DATASET RECORDS:
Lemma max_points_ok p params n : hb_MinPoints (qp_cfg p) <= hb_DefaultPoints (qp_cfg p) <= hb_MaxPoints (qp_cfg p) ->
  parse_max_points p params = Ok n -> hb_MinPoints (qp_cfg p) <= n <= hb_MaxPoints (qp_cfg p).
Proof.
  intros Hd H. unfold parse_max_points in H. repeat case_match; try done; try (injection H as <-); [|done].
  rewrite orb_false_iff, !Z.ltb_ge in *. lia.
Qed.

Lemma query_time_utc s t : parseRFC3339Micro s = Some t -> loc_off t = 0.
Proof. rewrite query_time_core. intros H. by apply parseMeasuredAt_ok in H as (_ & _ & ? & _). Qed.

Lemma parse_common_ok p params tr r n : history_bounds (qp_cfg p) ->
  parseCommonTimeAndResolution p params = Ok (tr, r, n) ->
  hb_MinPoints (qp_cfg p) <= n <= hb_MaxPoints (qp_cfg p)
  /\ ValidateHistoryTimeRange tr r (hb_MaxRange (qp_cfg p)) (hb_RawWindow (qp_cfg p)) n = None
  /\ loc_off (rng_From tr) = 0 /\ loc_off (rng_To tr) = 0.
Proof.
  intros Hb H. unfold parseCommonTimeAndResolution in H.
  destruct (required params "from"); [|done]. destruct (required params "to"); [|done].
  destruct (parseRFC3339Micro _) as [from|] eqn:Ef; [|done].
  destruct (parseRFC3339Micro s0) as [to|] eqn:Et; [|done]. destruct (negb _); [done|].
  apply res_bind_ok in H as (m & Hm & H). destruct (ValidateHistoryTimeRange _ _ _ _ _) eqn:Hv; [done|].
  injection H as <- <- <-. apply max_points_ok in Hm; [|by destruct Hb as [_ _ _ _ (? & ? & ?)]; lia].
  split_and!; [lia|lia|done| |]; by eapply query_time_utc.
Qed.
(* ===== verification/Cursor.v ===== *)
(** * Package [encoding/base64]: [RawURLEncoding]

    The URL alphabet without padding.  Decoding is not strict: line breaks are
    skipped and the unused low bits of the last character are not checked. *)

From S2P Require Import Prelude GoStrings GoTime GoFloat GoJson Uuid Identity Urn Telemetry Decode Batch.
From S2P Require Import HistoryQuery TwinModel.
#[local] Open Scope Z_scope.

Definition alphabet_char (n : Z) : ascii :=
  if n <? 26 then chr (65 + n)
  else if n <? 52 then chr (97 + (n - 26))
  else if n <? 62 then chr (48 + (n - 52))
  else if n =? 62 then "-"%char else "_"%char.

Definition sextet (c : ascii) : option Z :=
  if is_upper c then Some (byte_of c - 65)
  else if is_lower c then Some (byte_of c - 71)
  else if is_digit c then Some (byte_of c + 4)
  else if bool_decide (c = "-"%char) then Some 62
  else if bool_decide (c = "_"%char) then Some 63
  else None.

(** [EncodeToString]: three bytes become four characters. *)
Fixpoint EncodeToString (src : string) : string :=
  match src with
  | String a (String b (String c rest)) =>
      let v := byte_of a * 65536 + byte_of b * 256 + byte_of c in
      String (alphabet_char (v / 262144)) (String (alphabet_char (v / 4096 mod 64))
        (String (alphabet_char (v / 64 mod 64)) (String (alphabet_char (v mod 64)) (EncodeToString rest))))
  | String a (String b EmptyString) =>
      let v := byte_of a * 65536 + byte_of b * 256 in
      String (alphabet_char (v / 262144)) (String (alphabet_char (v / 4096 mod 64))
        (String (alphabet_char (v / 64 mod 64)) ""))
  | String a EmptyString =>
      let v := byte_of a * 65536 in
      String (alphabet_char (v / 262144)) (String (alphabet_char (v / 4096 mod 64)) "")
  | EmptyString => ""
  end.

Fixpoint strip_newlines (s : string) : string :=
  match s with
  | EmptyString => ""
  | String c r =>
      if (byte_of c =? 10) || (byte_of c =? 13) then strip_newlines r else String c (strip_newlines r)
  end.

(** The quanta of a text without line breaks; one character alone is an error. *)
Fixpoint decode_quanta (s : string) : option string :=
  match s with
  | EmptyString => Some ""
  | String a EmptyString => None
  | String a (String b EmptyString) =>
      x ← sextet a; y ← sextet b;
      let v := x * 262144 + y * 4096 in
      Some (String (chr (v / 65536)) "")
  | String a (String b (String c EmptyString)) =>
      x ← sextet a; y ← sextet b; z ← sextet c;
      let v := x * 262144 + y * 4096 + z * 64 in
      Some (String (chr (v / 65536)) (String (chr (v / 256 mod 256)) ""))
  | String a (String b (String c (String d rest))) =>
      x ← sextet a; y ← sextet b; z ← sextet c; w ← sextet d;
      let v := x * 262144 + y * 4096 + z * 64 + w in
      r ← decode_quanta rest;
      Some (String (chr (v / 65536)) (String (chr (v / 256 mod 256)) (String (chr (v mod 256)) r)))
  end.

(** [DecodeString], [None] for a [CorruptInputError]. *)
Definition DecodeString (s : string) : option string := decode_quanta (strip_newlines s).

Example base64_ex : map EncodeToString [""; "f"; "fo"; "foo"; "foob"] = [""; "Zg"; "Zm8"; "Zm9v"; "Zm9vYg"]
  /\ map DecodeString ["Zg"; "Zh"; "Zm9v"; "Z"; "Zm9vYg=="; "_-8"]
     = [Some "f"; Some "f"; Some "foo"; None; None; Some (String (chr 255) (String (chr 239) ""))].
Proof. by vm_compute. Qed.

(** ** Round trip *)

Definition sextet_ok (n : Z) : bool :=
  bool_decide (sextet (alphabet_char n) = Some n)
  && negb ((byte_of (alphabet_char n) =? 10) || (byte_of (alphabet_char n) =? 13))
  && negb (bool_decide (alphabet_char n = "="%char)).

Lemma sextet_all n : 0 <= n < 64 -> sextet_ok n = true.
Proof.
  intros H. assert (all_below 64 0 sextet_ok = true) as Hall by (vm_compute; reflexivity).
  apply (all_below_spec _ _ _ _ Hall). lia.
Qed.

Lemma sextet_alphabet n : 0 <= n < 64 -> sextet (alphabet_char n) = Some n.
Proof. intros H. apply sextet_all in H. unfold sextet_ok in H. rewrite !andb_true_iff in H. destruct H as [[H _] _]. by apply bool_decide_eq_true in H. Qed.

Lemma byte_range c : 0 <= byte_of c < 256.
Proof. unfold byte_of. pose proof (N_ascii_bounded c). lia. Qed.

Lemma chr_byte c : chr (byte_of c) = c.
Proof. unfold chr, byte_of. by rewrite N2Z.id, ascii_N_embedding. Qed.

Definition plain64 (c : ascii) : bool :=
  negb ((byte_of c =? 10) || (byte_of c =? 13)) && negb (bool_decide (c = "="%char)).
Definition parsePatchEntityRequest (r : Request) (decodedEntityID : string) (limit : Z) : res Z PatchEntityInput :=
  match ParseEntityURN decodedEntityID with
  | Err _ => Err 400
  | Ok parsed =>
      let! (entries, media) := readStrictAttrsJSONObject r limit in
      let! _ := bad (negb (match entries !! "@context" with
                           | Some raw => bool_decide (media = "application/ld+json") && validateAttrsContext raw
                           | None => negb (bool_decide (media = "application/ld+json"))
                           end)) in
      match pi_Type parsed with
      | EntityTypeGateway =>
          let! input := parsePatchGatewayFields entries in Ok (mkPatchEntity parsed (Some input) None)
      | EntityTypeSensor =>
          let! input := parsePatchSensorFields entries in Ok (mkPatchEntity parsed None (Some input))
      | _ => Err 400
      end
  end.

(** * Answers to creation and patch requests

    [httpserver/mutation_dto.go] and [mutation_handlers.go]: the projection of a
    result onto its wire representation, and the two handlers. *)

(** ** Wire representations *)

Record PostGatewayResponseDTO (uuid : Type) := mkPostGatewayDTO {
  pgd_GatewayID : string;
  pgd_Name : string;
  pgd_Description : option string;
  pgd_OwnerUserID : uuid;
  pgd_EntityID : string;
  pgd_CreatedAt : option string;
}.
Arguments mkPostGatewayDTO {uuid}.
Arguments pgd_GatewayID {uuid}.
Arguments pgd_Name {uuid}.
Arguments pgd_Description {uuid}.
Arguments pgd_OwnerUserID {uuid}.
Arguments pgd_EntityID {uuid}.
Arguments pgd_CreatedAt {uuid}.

* * *

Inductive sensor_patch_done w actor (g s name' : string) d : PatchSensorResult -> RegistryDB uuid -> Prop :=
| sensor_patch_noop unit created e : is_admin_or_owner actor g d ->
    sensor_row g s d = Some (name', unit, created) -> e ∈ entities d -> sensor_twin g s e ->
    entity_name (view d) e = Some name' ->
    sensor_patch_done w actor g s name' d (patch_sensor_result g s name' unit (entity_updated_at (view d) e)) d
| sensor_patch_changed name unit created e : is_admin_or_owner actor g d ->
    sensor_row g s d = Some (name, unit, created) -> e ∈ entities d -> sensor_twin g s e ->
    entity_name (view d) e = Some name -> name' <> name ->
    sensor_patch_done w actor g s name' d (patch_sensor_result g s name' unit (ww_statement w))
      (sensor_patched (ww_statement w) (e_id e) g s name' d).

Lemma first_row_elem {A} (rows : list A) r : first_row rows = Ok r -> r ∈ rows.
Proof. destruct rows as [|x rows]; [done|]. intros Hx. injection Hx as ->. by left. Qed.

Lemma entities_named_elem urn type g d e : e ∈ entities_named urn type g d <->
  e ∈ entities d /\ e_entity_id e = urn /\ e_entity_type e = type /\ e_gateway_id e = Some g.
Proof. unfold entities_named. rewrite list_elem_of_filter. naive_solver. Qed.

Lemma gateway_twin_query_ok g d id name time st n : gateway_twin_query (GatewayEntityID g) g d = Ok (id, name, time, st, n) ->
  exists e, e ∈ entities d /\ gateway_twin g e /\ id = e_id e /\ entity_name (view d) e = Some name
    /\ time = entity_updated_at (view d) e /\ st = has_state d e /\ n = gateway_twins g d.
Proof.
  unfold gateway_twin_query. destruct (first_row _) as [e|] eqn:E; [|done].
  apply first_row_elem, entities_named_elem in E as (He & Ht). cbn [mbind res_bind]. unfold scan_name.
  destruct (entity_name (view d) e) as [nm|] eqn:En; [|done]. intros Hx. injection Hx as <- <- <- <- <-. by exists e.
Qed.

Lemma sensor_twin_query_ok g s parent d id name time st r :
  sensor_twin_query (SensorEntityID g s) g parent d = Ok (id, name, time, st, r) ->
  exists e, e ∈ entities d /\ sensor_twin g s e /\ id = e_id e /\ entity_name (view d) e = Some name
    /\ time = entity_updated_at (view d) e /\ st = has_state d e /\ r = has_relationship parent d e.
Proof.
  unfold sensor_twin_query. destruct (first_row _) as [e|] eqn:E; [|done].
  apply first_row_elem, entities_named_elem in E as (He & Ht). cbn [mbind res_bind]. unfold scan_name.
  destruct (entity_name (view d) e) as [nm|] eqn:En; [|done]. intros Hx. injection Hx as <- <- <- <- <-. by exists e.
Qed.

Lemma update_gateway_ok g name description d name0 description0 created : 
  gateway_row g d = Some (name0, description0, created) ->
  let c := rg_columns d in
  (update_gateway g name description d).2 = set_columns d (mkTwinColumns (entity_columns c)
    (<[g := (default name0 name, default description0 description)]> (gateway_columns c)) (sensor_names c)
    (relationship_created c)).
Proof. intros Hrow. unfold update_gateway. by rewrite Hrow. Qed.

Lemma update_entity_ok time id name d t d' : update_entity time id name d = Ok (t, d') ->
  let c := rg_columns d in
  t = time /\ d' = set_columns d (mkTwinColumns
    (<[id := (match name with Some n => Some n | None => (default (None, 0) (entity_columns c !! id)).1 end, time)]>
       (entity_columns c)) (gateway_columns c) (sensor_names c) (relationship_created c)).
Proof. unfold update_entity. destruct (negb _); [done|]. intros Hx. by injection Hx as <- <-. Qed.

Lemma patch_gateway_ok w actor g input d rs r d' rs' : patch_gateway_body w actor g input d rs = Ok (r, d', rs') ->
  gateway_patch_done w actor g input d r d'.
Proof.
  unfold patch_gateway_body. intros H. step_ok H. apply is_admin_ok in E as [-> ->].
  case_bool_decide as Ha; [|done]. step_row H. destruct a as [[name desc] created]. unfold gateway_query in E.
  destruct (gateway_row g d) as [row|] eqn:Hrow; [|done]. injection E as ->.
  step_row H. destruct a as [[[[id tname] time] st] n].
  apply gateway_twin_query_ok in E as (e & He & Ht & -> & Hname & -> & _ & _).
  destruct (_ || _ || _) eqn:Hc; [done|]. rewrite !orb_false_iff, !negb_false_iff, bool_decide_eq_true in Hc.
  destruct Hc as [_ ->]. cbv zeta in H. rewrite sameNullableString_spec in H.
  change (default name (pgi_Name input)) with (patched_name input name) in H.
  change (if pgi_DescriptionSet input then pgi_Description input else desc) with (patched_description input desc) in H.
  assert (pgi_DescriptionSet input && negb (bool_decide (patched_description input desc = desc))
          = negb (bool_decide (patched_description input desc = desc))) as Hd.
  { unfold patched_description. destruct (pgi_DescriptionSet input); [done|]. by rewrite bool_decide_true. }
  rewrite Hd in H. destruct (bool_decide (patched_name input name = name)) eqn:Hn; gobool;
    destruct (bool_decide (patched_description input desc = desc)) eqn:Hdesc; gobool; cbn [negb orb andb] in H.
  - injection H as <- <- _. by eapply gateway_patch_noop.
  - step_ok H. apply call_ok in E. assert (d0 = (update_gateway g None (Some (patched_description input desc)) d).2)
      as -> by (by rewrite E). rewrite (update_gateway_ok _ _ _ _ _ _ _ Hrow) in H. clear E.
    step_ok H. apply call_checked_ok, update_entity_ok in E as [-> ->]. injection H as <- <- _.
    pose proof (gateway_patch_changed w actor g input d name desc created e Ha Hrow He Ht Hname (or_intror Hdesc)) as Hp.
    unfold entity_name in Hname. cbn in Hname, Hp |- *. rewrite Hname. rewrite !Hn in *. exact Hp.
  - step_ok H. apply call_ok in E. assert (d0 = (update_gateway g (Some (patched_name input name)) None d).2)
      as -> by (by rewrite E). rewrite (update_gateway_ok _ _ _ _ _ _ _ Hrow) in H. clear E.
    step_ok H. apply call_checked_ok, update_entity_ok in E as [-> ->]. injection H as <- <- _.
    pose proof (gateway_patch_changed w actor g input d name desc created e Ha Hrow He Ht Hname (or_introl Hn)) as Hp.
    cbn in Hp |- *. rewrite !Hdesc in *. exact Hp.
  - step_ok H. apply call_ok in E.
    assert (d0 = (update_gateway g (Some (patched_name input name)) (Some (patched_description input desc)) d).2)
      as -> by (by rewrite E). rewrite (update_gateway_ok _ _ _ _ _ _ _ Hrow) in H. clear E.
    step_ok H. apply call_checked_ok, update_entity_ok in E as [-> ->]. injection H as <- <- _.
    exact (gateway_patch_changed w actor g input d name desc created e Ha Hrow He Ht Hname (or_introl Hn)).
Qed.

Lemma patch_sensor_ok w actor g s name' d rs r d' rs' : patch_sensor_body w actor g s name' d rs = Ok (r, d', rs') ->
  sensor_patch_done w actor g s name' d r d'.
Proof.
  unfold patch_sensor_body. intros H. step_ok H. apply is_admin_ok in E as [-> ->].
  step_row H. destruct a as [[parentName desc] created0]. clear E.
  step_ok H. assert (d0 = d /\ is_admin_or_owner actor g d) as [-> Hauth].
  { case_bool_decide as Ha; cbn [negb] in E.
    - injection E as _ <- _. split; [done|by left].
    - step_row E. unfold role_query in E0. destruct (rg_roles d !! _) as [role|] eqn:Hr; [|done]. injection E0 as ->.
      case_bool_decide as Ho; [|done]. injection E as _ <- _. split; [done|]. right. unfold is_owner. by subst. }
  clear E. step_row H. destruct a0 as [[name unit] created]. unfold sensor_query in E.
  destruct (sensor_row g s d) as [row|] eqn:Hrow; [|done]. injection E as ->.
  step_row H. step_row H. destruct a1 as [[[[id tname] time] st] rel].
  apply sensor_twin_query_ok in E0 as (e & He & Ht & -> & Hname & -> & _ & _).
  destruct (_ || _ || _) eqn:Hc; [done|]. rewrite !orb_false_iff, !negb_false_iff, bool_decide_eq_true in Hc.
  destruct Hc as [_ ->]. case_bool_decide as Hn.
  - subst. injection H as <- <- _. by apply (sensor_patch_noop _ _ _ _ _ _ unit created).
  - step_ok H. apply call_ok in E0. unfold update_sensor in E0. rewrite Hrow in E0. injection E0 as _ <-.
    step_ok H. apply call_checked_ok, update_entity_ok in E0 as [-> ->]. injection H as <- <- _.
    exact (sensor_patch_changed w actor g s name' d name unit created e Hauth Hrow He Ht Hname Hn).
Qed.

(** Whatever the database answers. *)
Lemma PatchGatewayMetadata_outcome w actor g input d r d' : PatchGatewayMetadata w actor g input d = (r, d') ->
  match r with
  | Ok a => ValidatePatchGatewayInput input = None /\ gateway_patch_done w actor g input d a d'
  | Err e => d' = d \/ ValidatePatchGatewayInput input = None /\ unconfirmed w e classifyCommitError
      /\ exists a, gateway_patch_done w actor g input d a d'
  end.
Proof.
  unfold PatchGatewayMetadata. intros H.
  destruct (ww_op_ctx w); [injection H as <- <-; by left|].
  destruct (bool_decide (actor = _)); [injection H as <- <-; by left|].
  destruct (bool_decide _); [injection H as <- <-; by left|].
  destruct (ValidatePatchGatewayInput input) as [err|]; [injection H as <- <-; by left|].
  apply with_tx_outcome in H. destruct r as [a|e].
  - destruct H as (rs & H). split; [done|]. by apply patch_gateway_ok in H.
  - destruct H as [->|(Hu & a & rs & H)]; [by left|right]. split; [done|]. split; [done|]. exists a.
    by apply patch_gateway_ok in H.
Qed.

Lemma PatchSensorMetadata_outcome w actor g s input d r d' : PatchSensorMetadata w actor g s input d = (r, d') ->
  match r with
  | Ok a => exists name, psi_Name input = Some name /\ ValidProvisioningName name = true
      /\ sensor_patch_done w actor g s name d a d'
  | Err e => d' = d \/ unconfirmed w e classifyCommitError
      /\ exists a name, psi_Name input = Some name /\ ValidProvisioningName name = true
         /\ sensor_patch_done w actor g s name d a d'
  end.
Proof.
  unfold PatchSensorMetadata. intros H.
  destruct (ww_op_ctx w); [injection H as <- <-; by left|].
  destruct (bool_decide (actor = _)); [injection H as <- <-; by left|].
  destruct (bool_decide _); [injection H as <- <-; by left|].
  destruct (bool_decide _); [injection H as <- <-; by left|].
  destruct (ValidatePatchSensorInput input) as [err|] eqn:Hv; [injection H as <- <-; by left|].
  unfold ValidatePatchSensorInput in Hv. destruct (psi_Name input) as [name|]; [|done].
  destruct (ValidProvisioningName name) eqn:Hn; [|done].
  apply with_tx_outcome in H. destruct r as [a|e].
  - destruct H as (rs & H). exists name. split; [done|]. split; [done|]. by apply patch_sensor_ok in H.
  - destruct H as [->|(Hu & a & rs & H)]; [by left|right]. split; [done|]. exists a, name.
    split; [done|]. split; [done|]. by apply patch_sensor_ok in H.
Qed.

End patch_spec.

---

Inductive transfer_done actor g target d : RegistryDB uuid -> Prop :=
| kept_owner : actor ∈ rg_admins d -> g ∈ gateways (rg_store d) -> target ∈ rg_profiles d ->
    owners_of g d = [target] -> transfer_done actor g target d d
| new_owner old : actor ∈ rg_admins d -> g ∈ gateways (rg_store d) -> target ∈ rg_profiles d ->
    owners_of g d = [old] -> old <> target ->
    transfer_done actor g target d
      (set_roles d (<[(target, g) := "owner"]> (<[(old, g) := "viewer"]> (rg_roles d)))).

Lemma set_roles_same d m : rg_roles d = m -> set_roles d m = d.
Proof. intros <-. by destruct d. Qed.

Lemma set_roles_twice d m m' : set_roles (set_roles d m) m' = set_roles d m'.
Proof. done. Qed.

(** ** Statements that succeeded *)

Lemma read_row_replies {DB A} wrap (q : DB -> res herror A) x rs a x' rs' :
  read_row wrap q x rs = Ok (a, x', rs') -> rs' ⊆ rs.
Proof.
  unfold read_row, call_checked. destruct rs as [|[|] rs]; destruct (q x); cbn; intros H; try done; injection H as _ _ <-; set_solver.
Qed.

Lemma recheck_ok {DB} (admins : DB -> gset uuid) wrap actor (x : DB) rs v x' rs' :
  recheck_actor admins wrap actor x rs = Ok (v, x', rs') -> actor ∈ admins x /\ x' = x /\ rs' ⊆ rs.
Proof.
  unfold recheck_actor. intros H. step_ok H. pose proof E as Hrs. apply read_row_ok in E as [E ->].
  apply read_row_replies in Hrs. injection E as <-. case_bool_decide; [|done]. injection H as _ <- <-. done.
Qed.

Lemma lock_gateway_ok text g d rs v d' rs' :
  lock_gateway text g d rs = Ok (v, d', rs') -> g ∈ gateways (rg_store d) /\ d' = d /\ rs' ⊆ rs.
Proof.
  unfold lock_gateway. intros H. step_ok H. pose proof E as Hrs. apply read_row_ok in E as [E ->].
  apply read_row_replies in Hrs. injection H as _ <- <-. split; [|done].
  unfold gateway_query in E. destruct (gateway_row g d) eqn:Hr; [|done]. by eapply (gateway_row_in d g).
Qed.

EXERCISE BRIEF: Every line above with the word "assert" is to be copied out.

RESULT BELOW:
  intros H. assert (all_below 64 0 sextet_ok = true) as Hall by (vm_compute; reflexivity).
  assert (pgi_DescriptionSet input && negb (bool_decide (patched_description input desc = desc))
  - step_ok H. apply call_ok in E. assert (d0 = (update_gateway g None (Some (patched_description input desc)) d).2)
  - step_ok H. apply call_ok in E. assert (d0 = (update_gateway g (Some (patched_name input name)) None d).2)
    assert (d0 = (update_gateway g (Some (patched_name input name)) (Some (patched_description input desc)) d).2)
  step_ok H. assert (d0 = d /\ is_admin_or_owner actor g d) as [-> Hauth].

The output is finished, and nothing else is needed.